Titre : Le chien gardien d’étoiles, intégrale

Auteur : Takashi Murakami

Traduction :

Éditeur vf : Pika – Graphic

Année de parution vf : 2024

Nombre de pages : 324

Histoire : Dans une carcasse de voiture, le corps sans vie d’un homme, mort depuis plus d’un an, est retrouvé ainsi que celui d’un chien, mort depuis trois mois à peine. Okutsu, un assistant social, décide de reconstituer la vie de ces deux êtres jusqu’à leur fin, et en même temps, il se remémore sa propre histoire avec le chien de son enfance.

Mon avis :

Titre devenu culte avec le temps, il était indisponible depuis un petit moment. Je salue donc l’initiative de Pika de le rendre à nouveau disponible, qui plus est dans une édition intégrale intégrant sa collection « Graphic » bien plus qualitative que la « Masterpiece ». L’objet est donc parfait pour découvrir cette oeuvre particulièrement émouvante. 

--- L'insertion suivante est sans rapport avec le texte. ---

(* ===== verification/Log.v ===== *)
(** * Write-ahead log (kernel/log.c) *)

From stdpp Require Import base gmap list strings.
From Stdlib Require Import ZArith Lia.
From S2P Require Import Prelude Riscv Memory State Spinlock Sched Bio.

(** ** Fields of the structures stored in a block *)

Definition splice (l : list Z) (off : nat) (bs : list Z) : list Z :=
  take off l ++ bs ++ drop (off + length bs) l.
Definition get16 (l : list Z) (off : nat) : Z := le_combine (take 2 (drop off l)).
Definition get32 (l : list Z) (off : nat) : Z := le_combine (take 4 (drop off l)).
Definition put16 (l : list Z) (off : nat) (v : Z) : list Z := splice l off (le_split 2 v).
Definition put32 (l : list Z) (off : nat) (v : Z) : list Z := splice l off (le_split 4 v).

Definition log_upd (f : logst -> logst) : K unit :=
  kmodify (fun s => set_k_log (f (k_log s)) s).
Definition log_get : K logst := kgets k_log.

(** [log.lh.n] as a loop bound: an [int] below which a [for] loop counts from 0. *)
Definition lh_range (l : logst) : list nat := seq 0 (Z.to_nat (lh_n l)).

(** Copy committed blocks from log to their home location. *)
Definition install_trans (recovering : Z) : K unit :=
  l ← log_get;
  for_each (lh_range l) (fun tail =>
    lbuf ← bread (log_dev l) (u32 (log_start l + Z.of_nat tail + 1));
    dbuf ← bread (log_dev l) (u32 (lh_block l !!! tail));
    lb ← buf_of lbuf;
    buf_upd dbuf (set_b_data (b_data lb));;
    bwrite dbuf;;
    when (recovering =? 0) (bunpin dbuf);;
    brelse lbuf;;
    brelse dbuf).

(** Read the log header from disk into the in-memory log header. *)
Definition read_head : K unit :=
  l ← log_get;
  b ← bread (log_dev l) (u32 (log_start l));
  bf ← buf_of b;
  let lh := b_data bf in
  log_upd (set_lh_n (s32 (get32 lh 0)));;
  l ← log_get;
  for_each (lh_range l) (fun i =>
    log_upd (fun l => set_lh_block (<[i := s32 (get32 lh (4 + 4 * i))]> (lh_block l)) l));;
  brelse b.

(** Write in-memory log header to disk: the point at which a transaction commits. *)
Definition write_head : K unit :=
  l ← log_get;
  b ← bread (log_dev l) (u32 (log_start l));
  buf_upd b (fun x => set_b_data (put32 (b_data x) 0 (lh_n l)) x);;
  for_each (lh_range l) (fun i =>
    buf_upd b (fun x => set_b_data (put32 (b_data x) (4 + 4 * i) (lh_block l !!! i)) x));;
  bwrite b;;
  brelse b.

Definition recover_from_log : K unit :=
  read_head;;
  install_trans 1;;
  log_upd (set_lh_n 0);;
  write_head.

(** [sizeof(struct logheader)] is [4 + 4 * LOGSIZE]. *)
Definition initlog (dev : Z) (sb : superblock) : K unit :=
  if BSIZE <=? 4 + 4 * LOGSIZE then panic "initlog: too big logheader" else
  log_upd (set_log_start (s32 (sb_logstart sb)));;
  log_upd (set_log_size (s32 (sb_nlog sb)));;
  log_upd (set_log_dev dev);;
  recover_from_log.

(** Called at the start of each FS system call: the [while(1)] sleeps while the log
    commits or may run out of space. *)
Definition begin_op_must_wait (l : logst) : bool :=
  if negb (log_committing l =? 0) then true
  else LOGSIZE <? lh_n l + (log_outstanding l + 1) * MAXOPBLOCKS.

Definition begin_op : K unit :=
  acquire LLog;;
  sleep_while (l ← log_get; mret (begin_op_must_wait l)) ChLog LLog;;
  log_upd (fun l => set_log_outstanding (log_outstanding l + 1) l);;
  release LLog.

(** Copy modified blocks from cache to log. *)
Definition write_log : K unit :=
  l ← log_get;
  for_each (lh_range l) (fun tail =>
    to ← bread (log_dev l) (u32 (log_start l + Z.of_nat tail + 1));
    from ← bread (log_dev l) (u32 (lh_block l !!! tail));
    fb ← buf_of from;
    buf_upd to (set_b_data (b_data fb));;
    bwrite to;;
    brelse from;;
    brelse to).

Definition commit : K unit :=
  l ← log_get;
  when (0 <? lh_n l) (
    write_log;;
    write_head;;
    install_trans 0;;
    log_upd (set_lh_n 0);;
    write_head).

(** Called at the end of each FS system call. *)
Definition end_op : K unit :=
  acquire LLog;;
  log_upd (fun l => set_log_outstanding (log_outstanding l - 1) l);;
  l ← log_get;
  if negb (log_committing l =? 0) then panic "log.committing" else
  if log_outstanding l =? 0 then
    log_upd (set_log_committing 1);;
    release LLog;;
    commit;;
    acquire LLog;;
    log_upd (set_log_committing 0);;
    wakeup ChLog;;
    release LLog
  else
    wakeup ChLog;;
    release LLog.

(** The scan of [log_write] for a block already in the log. *)
Fixpoint log_find (blocks : list Z) (i n : nat) (blockno : Z) : nat :=
  match n with
  | O => i
  | S n => if u32 (blocks !!! i) =? blockno then i else log_find blocks (S i) n blockno
  end.

(** Caller has modified [b->data] and is done with the buffer. *)
Definition log_write (b : nat) : K unit :=
  acquire LLog;;
  l ← log_get;
  if (LOGSIZE <=? lh_n l) || (log_size l - 1 <=? lh_n l) then panic "too big a transaction" else
  if log_outstanding l <? 1 then panic "log_write outside of trans" else
  bf ← buf_of b;
  let i := log_find (lh_block l) 0 (Z.to_nat (lh_n l)) (b_blockno bf) in
  log_upd (fun l => set_lh_block (<[i := s32 (b_blockno bf)]> (lh_block l)) l);;
  when (Z.of_nat i =? lh_n l) (
    bpin b;;
    log_upd (fun l => set_lh_n (lh_n l + 1) l));;
  release LLog.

Paru pour la première fois en 2009 au Japon, Le chien gardien d’étoiles remporte d’emblée le prix du jury du Japan Media Arts Festival, ce qui l’auréole aux yeux de la critique. Il a ainsi droit à un second volume 2 ans plus tard, et c’est la réunion des deux que nous pouvons découvrir ici, enrichie d’un épilogue inédit et d’une couverture réalisée exprès pour cette édition, les anciennes couvertures étant insérée en pages couleur à l’intérieur. Parfait.

Pourquoi un tel succès ? Le texte et le trait sont pourtant fort simples, résultant d’un auteur, certes non débutant, mais sans vive reconnaissance auparavant, en dehors d’une précédente série Paji qui a été adaptée en série télé. Il avait l’habitude auparavant de produire plutôt des séries légères et sans synopsis et c’est alors qu’il peinait à se renouveler qu’il a eu l’idée d’une histoire sociétale vue à travers les yeux d’un chien. Bingo ! 

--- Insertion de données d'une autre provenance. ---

(** An empty header: recovery only rewrites the header. *)
Lemma empty_log d : length (disk_block d start) = bsize -> get32 (disk_block d start) 0 = 0 ->
  log_disk d /\ forall x, ~ in_log x -> disk_block (recovered d) x = disk_block d x.
Proof.
  intros Hlen H0. assert (Hn : disk_n d = 0%nat) by (unfold disk_n; by rewrite H0). split.
  - split; [done|rewrite H0; change (s32 0) with 0; lia|rewrite Hn; apply NoDup_nil_2|rewrite Hn; lia].
  - intros x Hx. unfold recovered. rewrite write_all_lookup, written_None; [done|].
    unfold rec_writes. rewrite Hn. cbn. intros Hin. apply list_elem_of_singleton in Hin. apply Hx. unfold in_log. lia.
Qed.

Lemma rec_homes d : (rec_writes d).*1 = (disk_home d <$> seq 0 (disk_n d)) ++ [start].
Proof. unfold rec_writes. rewrite fmap_app, <- list_fmap_compose. done. Qed.

Lemma take_not_in (ws : list (Z * list Z)) k x : x ∉ ws.*1 -> x ∉ (take k ws).*1.
Proof.
  intros Hx Hin. apply Hx. rewrite <- (take_drop k ws), fmap_app. apply elem_of_app. by left.
Qed.

Lemma rec_crash_step d d' : log_disk d -> rec_crash d d' ->
  log_disk d' /\ forall x, ~ in_log x -> disk_block (recovered d') x = disk_block (recovered d) x.
Proof.
  intros Hld [k ->]. pose proof Hld as [D1 D2 D3 D4].
  set (homes := (fun i => (disk_home d i, disk_block d (slot i))) <$> seq 0 (disk_n d)).
  assert (Hws : rec_writes d = homes ++ [(start, put32 (disk_block d start) 0 0)]) by done.
  assert (Hlh : length homes = disk_n d) by (unfold homes; by rewrite length_fmap, length_seq).
  destruct (decide (k <= disk_n d)%nat) as [Hk|Hk].
  - set (d' := write_all (take k (rec_writes d)) d).
    assert (Hin : forall x, in_log x -> disk_block d' x = disk_block d x).
    { intros x Hx. unfold d'. rewrite write_all_lookup, written_None; [done|].
      rewrite Hws, take_app_le by lia. apply take_not_in. unfold homes. rewrite <- list_fmap_compose.
      intros Hin. apply list_elem_of_fmap in Hin as (i & -> & Hi). apply elem_of_seq in Hi. apply (D4 i); [lia|done]. }
    destruct (log_disk_ext d d' Hin Hld) as [Hld' Hw]. split; [done|]. intros x Hx. unfold recovered.
    rewrite Hw, !write_all_lookup. destruct (decide (x ∈ (rec_writes d).*1)) as [Hxin|Hxn].
    + by destruct (written_Some _ _ Hxin) as (c & -> & _).
    + rewrite written_None by done. cbn. unfold d'. rewrite write_all_lookup, written_None; [done|]. by apply take_not_in.
  - rewrite take_ge by (rewrite Hws, length_app; cbn; lia). fold (recovered d).
    assert (Hst : disk_block (recovered d) start = put32 (disk_block d start) 0 0).
    { unfold recovered. rewrite write_all_lookup, Hws, written_app. cbn. by rewrite decide_True. }
    assert (Hfit : (0 + 4 <= length (disk_block d start))%nat) by (rewrite D1; change bsize with 1024%nat; lia).
    apply empty_log; rewrite Hst; [by rewrite length_put32|by rewrite get32_put32_eq].
Qed.

Lemma rec_crashes d d' : rtc rec_crash d d' -> log_disk d ->
  log_disk d' /\ forall x, ~ in_log x -> disk_block (recovered d') x = disk_block (recovered d) x.
Proof.
  induction 1 as [d|d d1 d2 H1 _ IH]; intros Hld; [done|].
  destruct (rec_crash_step d d1 Hld H1) as [Hld1 Hx1]. destruct (IH Hld1) as [Hld2 Hx2]. split; [done|].
  intros x Hx. by rewrite Hx2, Hx1.
Qed.

(** ** Crashes of commit *)

Section CommitCrash.
Context (l : logst) (cv : Z -> list Z) (d : gmap Z (list Z)).
Hypothesis (Hn : 0 < lh_n l <= 29) (Hnd : NoDup (home l <$> lh_range l))
  (Hhome : forall i, i ∈ lh_range l -> ~ in_log (home l i))
  (Hhdr : disk_block d start = cv start) (Hlen : length (cv start) = bsize)
  (Hempty : get32 (cv start) 0 = 0)
  (Hdirty : forall x, cv x <> disk_block d x -> x ∈ home l <$> lh_range l).

Let h := hdr (cv start) (lh_n l) (lh_block l).
Let slots := log_writes l cv (lh_range l).
Let homes := (fun i => (home l i, cv (home l i))) <$> lh_range l.

Lemma homes_keys : homes.*1 = home l <$> lh_range l.
Proof. unfold homes. by rewrite <- list_fmap_compose. Qed.

Lemma homes_none x : in_log x -> x ∉ homes.*1.
Proof.
  intros Hx Hin. rewrite homes_keys in Hin. apply list_elem_of_fmap in Hin as (i & -> & Hi). by apply (Hhome i Hi).
Qed.

Lemma slots_none x : ~ in_log x \/ x = start -> x ∉ slots.*1.
Proof.
  intros Hx Hin. unfold slots, log_writes in Hin. rewrite <- list_fmap_compose in Hin.
  apply list_elem_of_fmap in Hin as (i & -> & Hi). apply elem_of_seq in Hi. unfold compose in Hx. cbn in Hx.
  destruct Hx as [Hx|Hx]; [apply Hx, slot_in_log; lia|unfold slot in Hx; lia].
Qed.

(** The blocks of the transaction, once they are home. *)
Lemma homes_view x : default (disk_block d x) (written homes x) = cv x.
Proof.
  destruct (decide (x ∈ homes.*1)) as [Hin|Hin].
  - destruct (written_Some _ _ Hin) as (c & -> & Hc). cbn. unfold homes in Hc.
    apply list_elem_of_fmap in Hc as (i & Hi & _). injection Hi as -> ->. done.
  - rewrite written_None by done. cbn. rewrite homes_keys in Hin.
    destruct (decide (cv x = disk_block d x)) as [->|Hx]; [done|]. by apply Hdirty in Hx.
Qed.

(** A crash before the header is written. *)
Lemma crash_before ws : ws = take (length ws) slots -> let d' := write_all ws d in
  log_disk d' /\ forall x, ~ in_log x -> disk_block (recovered d') x = disk_block d x.
Proof.
  intros Hws d'. assert (Hnot : forall x, ~ in_log x \/ x = start -> disk_block d' x = disk_block d x).
  { intros x Hx. unfold d'. rewrite write_all_lookup, written_None; [done|]. rewrite Hws. by apply take_not_in, slots_none. }
  destruct (empty_log d') as [H1 H2]; [rewrite Hnot, Hhdr by (by right); done..|].
  split; [done|]. intros x Hx. rewrite H2 by done. apply Hnot. by left.
Qed.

Le chien gardien d’étoiles est donc une sorte d’anthologie fix-up où l’on suit des duos qui peuvent sembler banal de maître(sse) et leur chien(ne) mais qui ont tous une vie pas facile derrière. Il y a l’homme malade qui a perdu sa famille, la mamie aux envies suicidaires qui vient en aide à plus malade qu’elle avec la chienne qu’elle trouve ou le petit garçon délaissé et maltraité par sa mère. Trois portraits que l’auteur prend le temps de faire et qu’il fait se répondre dans l’univers qu’il a imaginé entre ville et campagne, où leur chagrin aura la place de s’exprimer et où leur guérison pourra trouver son chemin. 

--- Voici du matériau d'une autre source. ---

(** For [DLocal] the bytes themselves are the result: the caller stores them. *)
Definition either_copyout (d : cdst) (src : list Z) : K Z :=
  match d with
  | DUser va => p ← curproc; pr ← proc_of p; copyout (p_pagetable pr) va src
  | DKern pa => memM (fun m => st_bytes m pa src);; mret 0
  | DLocal => mret 0
  end.

Definition either_copyin (sr : csrc) (len : nat) : K (Z * list Z) :=
  match sr with
  | SUser va => p ← curproc; pr ← proc_of p; copyin (p_pagetable pr) va len
  | SLocal l => mret (0, take len l)
  end.

Definition cdst_add (d : cdst) (m : Z) : cdst :=
  match d with
  | DUser va => DUser (u64 (va + m))
  | DKern pa => DKern (u64 (pa + m))
  | DLocal => DLocal
  end.
Definition csrc_add (s : csrc) (m : Z) : csrc :=
  match s with
  | SUser va => SUser (u64 (va + m))
  | SLocal l => SLocal (drop (Z.to_nat m) l)
  end.

(** The loop of [readi]; each iteration moves [m >= 1] bytes, so [n - tot] is enough
    fuel.  Returns the count ([-1] on a copy error) and the bytes read. *)
Fixpoint readi_loop (fuel : nat) (i : nat) (d : cdst) (off n tot : Z) : K (Z * list Z) :=
  if n <=? tot then mret (tot, []) else
  match fuel with
  | O => block
  | S fuel =>
      ip ← inode_of i;
      bno ← bmap i (off / BSIZE);
      bp ← bread (i_dev ip) bno;
      let m := Z.min (n - tot) (BSIZE - off mod BSIZE) in
      bf ← buf_of bp;
      let bs := take (Z.to_nat m) (drop (Z.to_nat (off mod BSIZE)) (b_data bf)) in
      r ← either_copyout d bs;
      brelse bp;;
      if r =? -1 then mret (-1, [])
      else
        r ← readi_loop fuel i (cdst_add d m) (off + m) n (tot + m);
        mret (r.1, bs ++ r.2)
  end.

(** Read data from inode: the number of bytes, and the bytes. *)
Definition readi (i : nat) (d : cdst) (off n : Z) : K (Z * list Z) :=
  ip ← inode_of i;
  if (i_size ip <? off) || (u32 (off + n) <? off) then mret (0, []) else
  let n := if i_size ip <? u32 (off + n) then i_size ip - off else n in
  readi_loop (Z.to_nat n) i d off n 0.

(** The loop of [writei]: the final [off] and [tot]. *)
Fixpoint writei_loop (fuel : nat) (i : nat) (sr : csrc) (off n tot : Z) : K (Z * Z) :=
  if n <=? tot then mret (off, tot) else
  match fuel with
  | O => block
  | S fuel =>
      ip ← inode_of i;
      bno ← bmap i (off / BSIZE);
      bp ← bread (i_dev ip) bno;
      let m := Z.min (n - tot) (BSIZE - off mod BSIZE) in
      r ← either_copyin sr (Z.to_nat m);
      buf_upd bp (fun x => set_b_data (splice (b_data x) (Z.to_nat (off mod BSIZE)) r.2) x);;
      if r.1 =? -1 then brelse bp;; mret (off, tot)
      else
        log_write bp;;
        brelse bp;;
        writei_loop fuel i (csrc_add sr m) (off + m) n (tot + m)
  end.

(** Write data to inode: the number of bytes written, or -1. *)
Definition writei (i : nat) (sr : csrc) (off n : Z) : K Z :=
  ip ← inode_of i;
  if (i_size ip <? off) || (u32 (off + n) <? off) then mret (-1) else
  if MAXFILE * BSIZE <? u32 (off + n) then mret (-1) else
  r ← writei_loop (Z.to_nat n) i sr off n 0;
  inode_upd i (fun x => if i_size x <? r.1 then set_i_size r.1 x else x);;
  iupdate i;;
  mret r.2.

(** ** Directories *)

Definition namecmp (s t : list Z) : Z := strncmp (str_of_list s) (str_of_list t) DIRSIZ.

(** [struct dirent]: the inode number and the name. *)
Definition dirent_inum (de : list Z) : Z := get16 de 0.
Definition dirent_name (de : list Z) : list Z := drop 2 de.

(** The number of iterations of [for(off = start; off < size; off += sizeof(de))]. *)
Definition dirent_iters (start size : Z) : nat :=
  Z.to_nat ((size - start + DIRENT_SIZE - 1) / DIRENT_SIZE).

(** Look for a directory entry: the inode and the entry's offset. *)
Definition dirlookup (dp : nat) (name : list Z) : K (option (nat * Z)) :=
  d ← inode_of dp;
  if negb (i_type d =? T_DIR) then panic "dirlookup not DIR" else
  for_until (seq 0 (dirent_iters 0 (i_size d))) (fun k =>
    let off := Z.of_nat k * DIRENT_SIZE in
    r ← readi dp DLocal off DIRENT_SIZE;
    if negb (r.1 =? DIRENT_SIZE) then panic "dirlookup read" else
    let de := r.2 in
    if dirent_inum de =? 0 then mret None
    else if namecmp name (dirent_name de) =? 0 then
      ip ← iget (i_dev d) (dirent_inum de);
      mret (Some (ip, off))
    else mret None).

(** Write a new directory entry (name, inum) into the directory dp. *)
Definition dirlink (dp : nat) (name : list Z) (inum : Z) : K Z :=
  r ← dirlookup dp name;
  match r with
  | Some (ip, _) => iput ip;; mret (-1)
  | None =>
      d ← inode_of dp;
      hit ← for_until (seq 0 (dirent_iters 0 (i_size d))) (fun k =>
              let off := Z.of_nat k * DIRENT_SIZE in
              r ← readi dp DLocal off DIRENT_SIZE;
              if negb (r.1 =? DIRENT_SIZE) then panic "dirlink read" else
              if dirent_inum r.2 =? 0 then mret (Some off) else mret None);
      let off := default (Z.of_nat (dirent_iters 0 (i_size d)) * DIRENT_SIZE) hit in
      let de := le_split 2 inum ++ strncpy (str_of_list name) DIRSIZ in
      n ← writei dp (SLocal de) off DIRENT_SIZE;
      if negb (n =? DIRENT_SIZE) then panic "dirlink" else mret 0
  end.

(** ** Paths

    A path is the list of its bytes up to the NUL. *)

Definition SLASH : Z := 47.

(** Step over the slashes at the front of a path. *)
Fixpoint skip_slashes (path : list Z) : list Z :=
  match path with
  | c :: rest => if c =? SLASH then skip_slashes rest else path
  | [] => []
  end.

(** The path element at the front, up to a slash or the end, and what follows it. *)
Fixpoint take_elem (path : list Z) : list Z * list Z :=
  match path with
  | c :: rest =>
      if c =? SLASH then ([], path)
      else let '(e, r) := take_elem rest in (c :: e, r)
  | [] => ([], [])
  end.

(** Copy the next path element from path into the [DIRSIZ]-byte buffer [name]. *)
Definition skipelem (path name : list Z) : option (list Z * list Z) :=
  let path := skip_slashes path in
  match path with
  | [] => None
  | _ =>
      let '(s, rest) := take_elem path in
      let name :=
        if (DIRSIZ <=? length s)%nat then splice name 0 (take DIRSIZ s)
        else splice name 0 (s ++ [0]) in
      Some (skip_slashes rest, name)
  end.

(** Look up and return the inode for a path name; each iteration of the loop takes
    an element off the path, so the path's length bounds it. *)
Fixpoint namex_loop (fuel : nat) (ip : nat) (path name : list Z) (nameiparent : bool)
    : K (option nat * list Z) :=
  match skipelem path name with
  | None =>
      if nameiparent then iput ip;; mret (None, name)
      else mret (Some ip, name)
  | Some (path, name) =>
      match fuel with
      | O => block
      | S fuel =>
          ilock ip;;
          d ← inode_of ip;
          if negb (i_type d =? T_DIR) then iunlockput ip;; mret (None, name) else
          if nameiparent && bool_decide (path = []) then iunlock ip;; mret (Some ip, name) else
          next ← dirlookup ip name;
          match next with
          | None => iunlockput ip;; mret (None, name)
          | Some (next, _) =>
              iunlockput ip;; namex_loop fuel next path name nameiparent
          end
      end
  end.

Avec de telles intrigues de départ, on pourrait s’attendre à quelque chose de misérabiliste et je m’attendais d’ailleurs à sortir les mouchoirs vu ce qu’on m’en avait dit. J’ai au contraire trouvé ces histoires certes émouvantes mais jamais trop. On ne tombe pas dans le pathos à outrance à faire pleurer dans les chaumières. Pourquoi ? Parce qu’on est avec des personnages qui tombent mais se relèvent. La première histoire est peut-être quand même celle qui va le plus loin qui est la plus dure, mais il y a une réelle beauté dans la relation entre le chien et son maître qui m’a fait chaud au coeur malgré les circonstances. Dans la seconde, voir cette mamie prendre le taureau par les cornes et abandonner ses idées noires pour s’occuper de quelqu’un m’a semblé être une belle preuve de courage. Courage que j’ai retrouvé dans le parcours de ce petit garçon qui vaille que vaille lutte pour survivre. Alors non, je n’ai pas pleuré, leur force de caractère m’a au contraire semblé admirable.

Takashi Murakami s’est ainsi livré à un superbe exercice de style, mélangeant histoires personnelles aux tonalités dramatiques et très belles rencontres. La description des relations de chacun d’eux avec leur chien(ne) m’a fait chaud au coeur. J’ai adoré la façon dont cela permet de peindre notre société en regard. Il y a d’abord cette famille qui se délite sous les yeux de ce chien, qui comme son maître, ne comprend pas ce qui lui arrive. C’est d’une tristesse et j’ai été d’une colère contre cette situation horrible. Il y a ensuite, une réflexion fort intéressante et pertinente sur les gens qui vivent seuls et qui ont du mal à tendre la main ou à saisir celle qu’on leur tend, ce qui est à nouveau fort intéressant dans notre société de plus en plus égocentrique. Ça fait réfléchir sur ce qu’on doit changer et sur la puissance du lien avec les animaux qui nous fait nous rendre compte de cela. Enfin, la question des enfants maltraités est au coeur du dernier chapitre et on ne peut qu’être révolté de la situation de ce dernier, qui heureusement va se trouver une autre famille, une famille de coeur, avec ses nouveaux compagnons, humains et non. L’auteur prétexte donc à merveille chaque rencontre pour dénoncer une société vraiment bancale et parfois inhumaine envers certains d’entre nous, ce qu’il faut corriger. 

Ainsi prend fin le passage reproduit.